Silencing elements are less well characterized than ESEs, and their mechanisms of action are still not fully understood. The genetic context seems to be extremely important in determining the effect of both ESSs and ISSs. A well-established regulatory motif consisting of a stretch of three or more guanine nucleotides, the so called “G-run” element, may function both as an ESS and as an ISE, depending on its position. Indeed, it can cause exon skipping when placed within an exon, but it can also promote exon inclusion when located downstream of a weak 5′ splice site [6]. Both ESSs and ISSs work by interacting with negative regulators, which often belong to the heterogeneous nuclear ribonucleoprotein (hnRNP) family. In particular, the hnRNP I protein (also known as polypyrimidine-tract-binding protein, PTB) and proteins of the hnRNP A/B and hnRNP H families are among the best-characterized mediators of silencing [4].

Despite the efforts to classify general splicing regulatory sequences and their binding factors, exceptions are not uncommon: classical SR proteins are known to be involved in splicing repression in few cases [7], whereas some well-characterized hnRNP proteins may also act as splicing enhancers [8], [9]. Therefore, experimental studies are required to clarify the role played by even well-known splicing factors in each specific gene context.

Deciphering the splicing code is becoming increasingly important for the characterization of pathogenic mechanisms leading to human disease, as up to 60% of disease-causing mutations are found to affect splicing [10], [11]. In general, changes in splicing cis-regulatory elements can lead to exon skipping, intron retention, creation of ectopic splice sites, or activation of cryptic ones [12], [13], [14]. Another important pathological outcome of splicing mutations, which has been long overlooked, is the activation of pseudoexons.

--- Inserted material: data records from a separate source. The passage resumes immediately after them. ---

(* ===== verification/RelationDomain.v ===== *)
(** * Relation domain: follows and follower counts ([internal/domain/relation]) *)
From S2P Require Import Prelude.
From S2P Require Import GoStd.

Inductive relation_error :=
  | ErrInvalidUserID | ErrInvalidTargetUserID | ErrFollowSelfForbidden | ErrInvalidLimit
  | ErrInvalidCursor | ErrIdempotencyKeyTooLong | ErrTargetUserNotFound | ErrFollowNotFound.

#[export] Instance relation_error_eq_dec : EqDecision relation_error.
Proof. solve_decision. Defined.

Definition relation_error_text (e : relation_error) : string :=
  match e with
  | ErrInvalidUserID => "user id must be positive"
  | ErrInvalidTargetUserID => "target user id must be positive"
  | ErrFollowSelfForbidden => "follow self forbidden"
  | ErrInvalidLimit => "limit must be positive"
  | ErrInvalidCursor => "cursor is invalid"
  | ErrIdempotencyKeyTooLong => "idempotency key is too long"
  | ErrTargetUserNotFound => "target user not found"
  | ErrFollowNotFound => "follow not found"
  end.

Definition FollowStatusActive : Z := 1.
Definition FollowStatusCanceled : Z := 2.
Definition MaxIdempotencyKeyLength : Z := 128.
Definition MaxLimit : Z := 100.

Record Follow := mkFollow {
  f_ID : Z;
  f_UserID : Z;
  f_TargetUserID : Z;
  f_Status : Z;
  f_IdempotencyKey : string;
  f_CreatedAt : Time;
  f_UpdatedAt : Time;
}.

Record RelationStat := mkRelationStat {
  rs_UserID : Z;
  rs_FollowingCount : Z;
  rs_FollowerCount : Z;
  rs_CreatedAt : Time;
  rs_UpdatedAt : Time;
}.

Record UserItem := mkUserItem {
  ui_UserID : Z;
  ui_Nickname : string;
  ui_AvatarURL : string;
  ui_Bio : string;
  ui_FollowedAt : Time;
}.

Record RelationProfile := mkRelationProfile {
  rp_UserID : Z;
  rp_Nickname : string;
  rp_AvatarURL : string;
  rp_Bio : string;
}.

Record ListCursor := mkListCursor { lc_FollowedAt : Time; lc_UserID : Z }.

Definition NewFollow (userID targetUserID : Z) (idempotencyKey : string)
    : relation_error + Follow :=
  if userID <=? 0 then inl ErrInvalidUserID else
  if targetUserID <=? 0 then inl ErrInvalidTargetUserID else
  if userID =? targetUserID then inl ErrFollowSelfForbidden else
  let idempotencyKey := TrimSpace idempotencyKey in
  if MaxIdempotencyKeyLength <? len idempotencyKey then inl ErrIdempotencyKeyTooLong else
  inr {| f_ID := 0; f_UserID := userID; f_TargetUserID := targetUserID;
         f_Status := FollowStatusActive; f_IdempotencyKey := idempotencyKey;
         f_CreatedAt := 0; f_UpdatedAt := 0 |}.

Definition RestoreFollow (id userID targetUserID status : Z) (idempotencyKey : string)
    (createdAt updatedAt : Time) : Follow :=
  let idempotencyKey := TrimSpace idempotencyKey in
  let status := if status =? 0 then FollowStatusActive else status in
  {| f_ID := id; f_UserID := userID; f_TargetUserID := targetUserID; f_Status := status;
     f_IdempotencyKey := idempotencyKey; f_CreatedAt := createdAt; f_UpdatedAt := updatedAt |}.

Definition clampCount (value : Z) : Z := if value <? 0 then 0 else value.

Definition RestoreRelationStat (userID followingCount followerCount : Z)
    (createdAt updatedAt : Time) : RelationStat :=
  {| rs_UserID := userID; rs_FollowingCount := clampCount followingCount;
     rs_FollowerCount := clampCount followerCount; rs_CreatedAt := createdAt;
     rs_UpdatedAt := updatedAt |}.

Definition RestoreUserItem (userID : Z) (nickname avatarURL bio : string) (followedAt : Time)
    : UserItem :=
  {| ui_UserID := userID; ui_Nickname := TrimSpace nickname;
     ui_AvatarURL := TrimSpace avatarURL; ui_Bio := TrimSpace bio;
     ui_FollowedAt := followedAt |}.

Definition RestoreUserProfile (userID : Z) (nickname avatarURL bio : string) : RelationProfile :=
  {| rp_UserID := userID; rp_Nickname := TrimSpace nickname;
     rp_AvatarURL := TrimSpace avatarURL; rp_Bio := TrimSpace bio |}.

Definition FollowActive (f : Follow) : bool := f_Status f =? FollowStatusActive.

(** ** Lemmas *)

Lemma clampCount_id v : 0 <= v -> clampCount v = v.
Proof. unfold clampCount. case_match; lia. Qed.

Lemma clampCount_nonneg v : 0 <= clampCount v.
Proof. unfold clampCount. case_match; lia. Qed.

Lemma NewFollow_inv u t key f :
  NewFollow u t key = inr f ->
  0 < u /\ 0 < t /\ u <> t /\ len (TrimSpace key) <= MaxIdempotencyKeyLength.
Proof. unfold NewFollow. repeat case_match; intros; simplify_eq. lia. Qed.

Despite the abundance of potential pseudoexons (50–200 nt-long intronic sequences with apparently viable splice sites at either end), their inclusion during normal pre-mRNA processing seems rare, although it has been described to occur as a regulatory mechanism for the expression of specific genes [15]. However, the actual frequency of pseudoexon activation might be underestimated due to nonsense-mediated-mRNA degradation of transcripts carrying out-of-frame pseudoexons. Most mutation-induced pseudoexon inclusion events originate from a single activating mutation, suggesting that many intronic sequences might be poised on the brink of becoming exons [16]. These mutations generally involve the creation of de novo functional donor or acceptor splice sites within an intronic sequence, followed by the subsequent selection of nearby “opportunistic” acceptor or donor sites. Alternatively, other frequent mechanisms leading to pseudoexon activation involve the creation of enhancer or loss of silencer splicing regulatory elements. Conversely, the trans-acting factors involved in pseudoexon inclusion are less known, although hnRNP proteins seem to have an important modifier role [16].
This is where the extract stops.